Cancer Medication Tasigna Safely Boosts Dopamine Levels in Brain of Parkinson’s Patients, Phase 2 Trial Shows

Tasigna (nilotinib), an approved leukemia medication being tested as a repurposed treatment for Parkinson’s disease, was found to be safe and increased the levels of dopamine in the brain of patients with Parkinson’s disease, a Phase 2 trial shows.

The findings were reported in a study, “Nilotinib Effects on Safety, Tolerability, and Potential Biomarkers in Parkinson Disease: A Phase 2 Randomized Clinical Trial,” and published in JAMA Neurology.

Tasigna, developed by Novartis, is approved by the U.S. Food and Drug Administration and the European Medicines Agency to treat adults with chronic myeloid leukemia, a type of blood cancer that typically affects older adults.

The medicine blocks the activity of a protein called BCR-ABL, which is known to support cancer development. But this protein is also intimately linked to several mechanisms in the brain, such as oxidative stress (cellular damage as a consequence of high levels of oxidant molecules) and alpha-synuclein-induced neurodegeneration, which play critical roles in Parkinson’s and other brain disorders.

For that reason, researchers wondered if Tasigna could be repurposed to treat Parkinson’s disease. Drug repurposing refers to the process of testing a medication with established safety in conditions other than those for which it was originally intended.

A pilot study in 12 individuals with Parkinson’s disease dementia and dementia with Lewy bodies suggested that this therapy could effectively treat Parkinson’s motor and non-motor symptoms, while also increasing dopamine metabolism (its use in the brain) and lowering alpha‐synuclein levels.

Subsequently, researchers in the new study sought to investigate the safety, tolerability, and pharmacokinetic properties of Tasigna in a placebo-controlled, Phase 2 trial (NCT02954978) carried out at Georgetown University Medical Center (GUMC). Pharmacokinetics refers to how a drug is absorbed, distributed, metabolized, and eliminated from the body.

The study enrolled 75 patients with moderate-to-severe Parkinson’s disease who were randomly assigned to receive one of two oral doses of Tasigna (150 or 300 mg daily), or a placebo, for a period of one year, followed by a washout period of three months, in which they stopped taking the medication or the placebo.

The mean dose of levodopa at enrollment was similar between groups.

Earlier findings from the study showed that treatment with a single low dose of Tasigna improved the brain’s ability to use dopamine stored in small vesicles in specific brain regions of Parkinson’s patients by reducing inflammation and the levels of toxic alpha-synuclein.

Most of the patients enrolled (88%) completed the study. A total of nine patients withdrew from the study, including two who had been assigned to the placebo, three who had been assigned to receive the lowest dose of Tasigna, and four who had been assigned to receive the highest dose of the medication. From these, two withdrew from the study due to serious adverse events.
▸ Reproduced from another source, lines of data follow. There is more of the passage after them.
(** * Hacker News summarizer: the ingestion stage and the summarization loop

    A shallow embedding of [src/components/hn_fetcher.py]
    ([HackerNewsNewestFetcher]) and of [src/pipeline.py]
    ([DocumentLoopProcessor]), followed by the properties the specification
    states about them.

    The network, the extraction heuristic, the prompt renderer and the
    text-generation service are oracles collected in a record: every
    theorem quantifies over them.  Verbose tracing ([print] under
    [self.verbose]) has no effect on any returned value and is left out. *)

From Stdlib Require Import ZArith String Ascii List Lia DecimalString.
From Stdlib Require Import Floats.PrimFloat.
From stdpp Require Import base option list gmap strings.

Set Warnings "-register-all".
Local Open Scope Z_scope.
Local Open Scope string_scope.

(** ** Python values and control flow *)

Module Py.

(** The exception classes the handlers of the source tell apart:
    [aiohttp.ClientError], [asyncio.TimeoutError], and every other subclass
    of [Exception] ([TypeError], [AttributeError], [ValueError], a JSON
    decoding error, ...).  Signals that derive from [BaseException] only
    (keyboard interrupt, task cancellation) are outside the model. *)
Inductive exn : Type :=
  | ClientError
  | TimeoutError
  | OtherException.

(** The result of evaluating a Python expression or block. *)
Inductive outcome (A : Type) : Type :=
  | Returns (a : A)
  | Raises (e : exn).
Arguments Returns {A} a.
Arguments Raises {A} e.

#[export] Instance outcome_ret : MRet outcome := fun _ a => Returns a.
#[export] Instance outcome_bind : MBind outcome := fun _ _ k m =>
  match m with
  | Returns a => k a
  | Raises e => Raises e
  end.
#[export] Instance outcome_fmap : FMap outcome := fun _ _ f m =>
  match m with
  | Returns a => Returns (f a)
  | Raises e => Raises e
  end.

(** What [response.json()] hands back: [None], [bool], [int], [float],
    [str], [list] and [dict] with [str] keys.  Python's [None] and JSON's
    [null] are the same value. *)
Inductive json : Type :=
  | JNull
  | JBool (b : bool)
  | JInt (n : Z)
  | JFloat (f : float)
  | JStr (s : string)
  | JArr (l : list json)
  | JObj (d : gmap string json).

(** [bool(v)], the test behind [not v]. *)
Definition truthy (v : json) : bool :=
  match v with
  | JNull => false
  | JBool b => b
  | JInt n => negb (Z.eqb n 0)
  | JFloat f => negb (PrimFloat.eqb f 0%float)
  | JStr s => negb (String.eqb s "")
  | JArr l => negb (Nat.eqb (length l) 0)
  | JObj d => negb (Nat.eqb (size d) 0)
  end.

(** [v == s] for a [str] literal [s]: only an equal [str] compares equal. *)
Definition eq_str (v : json) (s : string) : bool :=
  match v with
  | JStr s' => String.eqb s' s
  | _ => false
  end.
Tasigna was considered reasonably safe and well-tolerated, with most adverse events being mild or moderate in severity. The most common non-serious adverse events included falls, and musculoskeletal, respiratory, and skin conditions. Gastrointestinal and heart problems were less common.

In a secondary exploratory analysis of biomarkers, the investigators found that patients treated with Tasigna experienced a reduction in the levels of two toxic proteins that are considered hallmarks of Parkinson’s disease: a 20% decrease in alpha-synuclein and 30% reduction in tau.

In addition, they discovered that those taking Tasigna had an increase of more than 50% in the levels of dopamine (the brain chemical missing in those with Parkinson’s disease), suggesting that reducing the levels of toxic proteins could help the brain to use dopamine more effectively.

Those taking Tasigna performed better on motor tests and tended to have better scores in the PDQ-39 questionnaire (a measure of quality of life) compared to those treated with the placebo.

“We see that subjects on nilotinib performed better overall on motor testing and had a better quality-of-life measurement during the study than the placebo group. These are important observations suggesting that nilotinib stabilized the disease — a potential disease modifying effect that we haven’t observed with any other agents,” Fernando Pagan, MD, medical director of the GUMC Translational Neurotherapeutics Program and principal investigator of the study, said in a press release.

“These clinical findings need confirmation through larger studies with more diverse populations,” added Pagan, who also directs the Movement Disorders Clinic at MedStar Georgetown University Hospital.